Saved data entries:
(** * Offer aggregation and price selection of the Amazon price scraper

    A shallow embedding of [src/amazon_price_core.py] (class
    [AmazonPriceScraper]) and of the row flattening done by
    [run_in_thread] in [src/amazon_price_gui.py].

    Modelling conventions.
    - Python [str] values are Rocq strings holding the UTF-8 bytes of the
      text.  UTF-8 is self-synchronising, so the substring test [x in y]
      on code points coincides with the substring test on bytes.
    - Python [int] is [Z]; Python [float] is an IEEE-754 binary64 value,
      taken from the standard library's executable specification
      [SpecFloat] with [prec = 53] and [emax = 1024].
    - An exception raised inside the [try] block of [get_product_data] is
      the [None] of an option computation; the [except] clause turns it
      into [_get_error_result].
    - The browser session and BeautifulSoup are external: a page is the
      record of the text nodes the CSS selectors of the source pick, and
      the driver maps a URL to such a page or fails (timeout).
    - [int(s)] reads a digit string of any length: the interpreter's
      optional limit on the number of digits is not modelled. *)

From Stdlib Require Import ZArith String Ascii List Bool Lia.
From Stdlib Require Import Permutation Sorted DecimalString DecimalNat.
From Stdlib Require Import Floats.SpecFloat.
From stdpp Require Import gmap strings list.

Open Scope Z_scope.

(** ** Python values that end up in a result dictionary or a sheet cell *)

Inductive pyval :=
| VInt (z : Z)
| VStr (s : string)
| VNone.

#[global] Instance pyval_eq_dec : EqDecision pyval.
Proof. solve_decision. Defined.

Definition pyval_to_sum (v : pyval) : Z + string + unit :=
  match v with
  | VInt z => inl (inl z)
  | VStr s => inl (inr s)
  | VNone => inr tt
  end.

Definition pyval_of_sum (x : Z + string + unit) : pyval :=
  match x with
  | inl (inl z) => VInt z
  | inl (inr s) => VStr s
  | inr _ => VNone
  end.

#[global] Instance pyval_countable : Countable pyval.
Proof.
  apply (inj_countable' pyval_to_sum pyval_of_sum).
  intros []; reflexivity.
Defined.

(** [isinstance(v, int)] *)
Definition is_int (v : pyval) : bool :=
  match v with VInt _ => true | _ => false end.

(** ** Text primitives *)

Module Text.

(** Python [needle in hay] on strings. *)
Fixpoint py_in (needle hay : string) : bool :=
  String.prefix needle hay ||
  match hay with
  | EmptyString => false
  | String _ rest => py_in needle rest
  end.

(** The regular-expression class [\d], on the ASCII digits.  Python also
    accepts the other Unicode decimal digits; a text that uses them is
    outside this model.  The statements below hold of every list of
    parsed offers and do not depend on which characters count as digits. *)
Definition is_digit (c : ascii) : bool :=
  ((48 <=? nat_of_ascii c) && (nat_of_ascii c <=? 57))%nat.

Definition is_digit_or_comma (c : ascii) : bool :=
  is_digit c || (nat_of_ascii c =? 44)%nat.

(** [re.findall(r'[cls]+', s)]: the maximal runs of characters of a class. *)
Fixpoint findall_runs (cls : ascii -> bool) (s : string) : list string :=
  match s with
  | EmptyString => []
  | String c rest =>
      if cls c then
        match rest with
        | String c' _ =>
            if cls c' then
              match findall_runs cls rest with
              | run :: runs => String c run :: runs
              | [] => [String c EmptyString]
              end
            else String c EmptyString :: findall_runs cls rest
        | EmptyString => [String c EmptyString]
        end
      else findall_runs cls rest
  end.

(** [re.sub(r'[^cls]', '', s)] and [s.replace(c, '')]: keep what [keep] accepts. *)
Fixpoint keep_chars (keep : ascii -> bool) (s : string) : string :=
  match s with
  | EmptyString => EmptyString
  | String c rest =>
      if keep c then String c (keep_chars keep rest) else keep_chars keep rest
  end.

(** [int(s)] for a string of decimal digits, most significant first. *)
Fixpoint int_of_digits (acc : Z) (s : string) : Z :=
  match s with
  | EmptyString => acc
  | String c rest => int_of_digits (10 * acc + (Z.of_nat (nat_of_ascii c) - 48)) rest
  end.

(** The longest prefix of characters of a class, and what follows it. *)
Fixpoint span (cls : ascii -> bool) (s : string) : string * string :=
  match s with
  | EmptyString => (EmptyString, EmptyString)
  | String c rest =>
      if cls c then let '(a, b) := span cls rest in (String c a, b)
      else (EmptyString, s)
  end.

Definition strip_prefix (p s : string) : option string :=
  if String.prefix p s
  then Some (String.substring (String.length p) (String.length s - String.length p) s)
  else None.

Definition bytes (l : list nat) : string :=
  fold_right (fun n s => String (ascii_of_nat n) s) EmptyString l.

(** The characters [str.split()] treats as separators, as UTF-8:
    U+0009..000D, U+001C..0020, U+0085, U+00A0, U+1680, U+2000..200A,
    U+2028, U+2029, U+202F, U+205F, U+3000. *)
Definition whitespace : list string :=
  List.map bytes
    ([[9]; [10]; [11]; [12]; [13]; [28]; [29]; [30]; [31]; [32];
      [194; 133]; [194; 160]; [225; 154; 128];
      [226; 128; 128]; [226; 128; 129]; [226; 128; 130]; [226; 128; 131];
      [226; 128; 132]; [226; 128; 133]; [226; 128; 134]; [226; 128; 135];
      [226; 128; 136]; [226; 128; 137]; [226; 128; 138];
      [226; 128; 168]; [226; 128; 169]; [226; 128; 175];
      [226; 129; 159]; [227; 128; 128]])%nat.

(** Byte width of the separator [s] starts with; [0] when it starts with none. *)
Definition ws_width (s : string) : nat :=
  match List.find (fun w => String.prefix w s) whitespace with
  | Some w => String.length w
  | None => 0%nat
  end.

Definition flush (word : string) : list string :=
  match word with EmptyString => [] | _ => [word] end.

(** [s.split()]: [skip] counts the bytes of a separator still to drop,
    [word] is the word read so far. *)
Fixpoint split_loop (s : string) (skip : nat) (word : string) : list string :=
  match s with
  | EmptyString => flush word
  | String c rest =>
      match skip with
      | S k => split_loop rest k word
      | O =>
          match ws_width s with
          | O => split_loop rest 0 (word ++ String c EmptyString)
          | S k => flush word ++ split_loop rest k EmptyString
          end
      end
  end.

Definition py_split (s : string) : list string := split_loop s 0 EmptyString.

(** [' '.join(s.split())] *)
Definition normalize_spaces (s : string) : string :=
  String.concat " " (py_split s).

End Text.

(** ** Binary64 arithmetic as Python uses it *)

Module PyFloat.

Definition prec : Z := 53.
Definition emax : Z := 1024.

(** Conversion of an [int] operand to [float] (round to nearest, ties to
    even); [None] is Python's [OverflowError]. *)
Definition of_int (z : Z) : option spec_float :=
  match binary_normalize prec emax z 0 false with
  | S754_infinity _ => None
  | f => Some f
  end.

(** [z * f] for an [int] [z] and a [float] [f]. *)
Definition int_mul (z : Z) (f : spec_float) : option spec_float :=
  match of_int z with
  | Some x => Some (SFmul prec emax x f)
  | None => None
  end.

(** Exact comparison of the rational [m * 2^e] with the integer [z]. *)
Definition cmp_scaled (m e z : Z) : comparison :=
  if 0 <=? e then (m * 2 ^ e ?= z) else (m ?= z * 2 ^ (- e)).

(** Python compares a [float] with an [int] exactly; a NaN compares with
    nothing. *)
Definition cmp_int (f : spec_float) (z : Z) : option comparison :=
  match f with
  | S754_nan => None
  | S754_infinity s => Some (if s then Lt else Gt)
  | S754_zero _ => Some (0 ?= z)
  | S754_finite s m e => Some (cmp_scaled (cond_Zopp s (Zpos m)) e z)
  end.

(** [f <= z] *)
Definition le_int (f : spec_float) (z : Z) : bool :=
  match cmp_int f z with
  | Some Lt | Some Eq => true
  | _ => false
  end.

(** [z <= f] *)
Definition int_le (z : Z) (f : spec_float) : bool :=
  match cmp_int f z with
  | Some Gt | Some Eq => true
  | _ => false
  end.


(** The literals of the source and of the examples. *)
Definition f0_85 : spec_float := S754_finite false 7656119366529843 (-53).
Definition f1_15 : spec_float := S754_finite false 5179139571476070 (-52).

End PyFloat.

(** ** Data model *)

(** The nodes [_parse_main_page_buybox] selects on the main page; each
    field is [None] when [select_one] finds nothing. *)
Record main_page_soup := {
  mp_price_span : option string;       (* [.text] of the price node *)
  mp_availability_div : option string; (* [get_text(strip=True)] of #availability *)
  mp_seller_feature : option string;   (* [get_text(strip=True)] *)
  mp_shipper_feature : option string   (* [get_text(strip=True)] *)
}.

(** One [#aod-offer] element of the side panel. *)
Record aod_offer := {
  ao_condition_span : option string;      (* [get_text(strip=True)] of the heading *)
  ao_price_span : option string;          (* [.text] of the price node *)
  ao_delivery_price_attr : option string; (* value of data-csa-c-delivery-price *)
  ao_shipping_span : option string;       (* [.text] of the shipping charge *)
  ao_seller_el : option string;           (* [get_text(strip=True)] *)
  ao_shipper_el : option string           (* [get_text(strip=True)] *)
}.

(** The dictionary built by [_parse_main_page_buybox]. *)
Record buybox := {
  bb_price : pyval;        (* 'N/A', [None] or an int *)
  bb_seller : string;
  bb_shipper : string;
  bb_real_stock : Z;
  bb_shipping_fee : Z;
  bb_condition : string
}.

(** An entry of [all_offers].  Its price is an int: the buy-box enters
    only under [isinstance(price, int)], a panel entry only when
    [_clean_price] did not return [None]. *)
Record offer := {
  price : Z;
  shipping_fee : Z;
  seller : string;
  shipper : string;
  condition : string
}.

TASK ITEM: Which lines belong in the answer? Exactly those from the first line of the entries through the line holding "From Stdlib Require Import ZArith", inclusive, copied unchanged.

RESPONSE BELOW:
(** * Offer aggregation and price selection of the Amazon price scraper

    A shallow embedding of [src/amazon_price_core.py] (class
    [AmazonPriceScraper]) and of the row flattening done by
    [run_in_thread] in [src/amazon_price_gui.py].

    Modelling conventions.
    - Python [str] values are Rocq strings holding the UTF-8 bytes of the
      text.  UTF-8 is self-synchronising, so the substring test [x in y]
      on code points coincides with the substring test on bytes.
    - Python [int] is [Z]; Python [float] is an IEEE-754 binary64 value,
      taken from the standard library's executable specification
      [SpecFloat] with [prec = 53] and [emax = 1024].
    - An exception raised inside the [try] block of [get_product_data] is
      the [None] of an option computation; the [except] clause turns it
      into [_get_error_result].
    - The browser session and BeautifulSoup are external: a page is the
      record of the text nodes the CSS selectors of the source pick, and
      the driver maps a URL to such a page or fails (timeout).
    - [int(s)] reads a digit string of any length: the interpreter's
      optional limit on the number of digits is not modelled. *)

From Stdlib Require Import ZArith String Ascii List Bool Lia.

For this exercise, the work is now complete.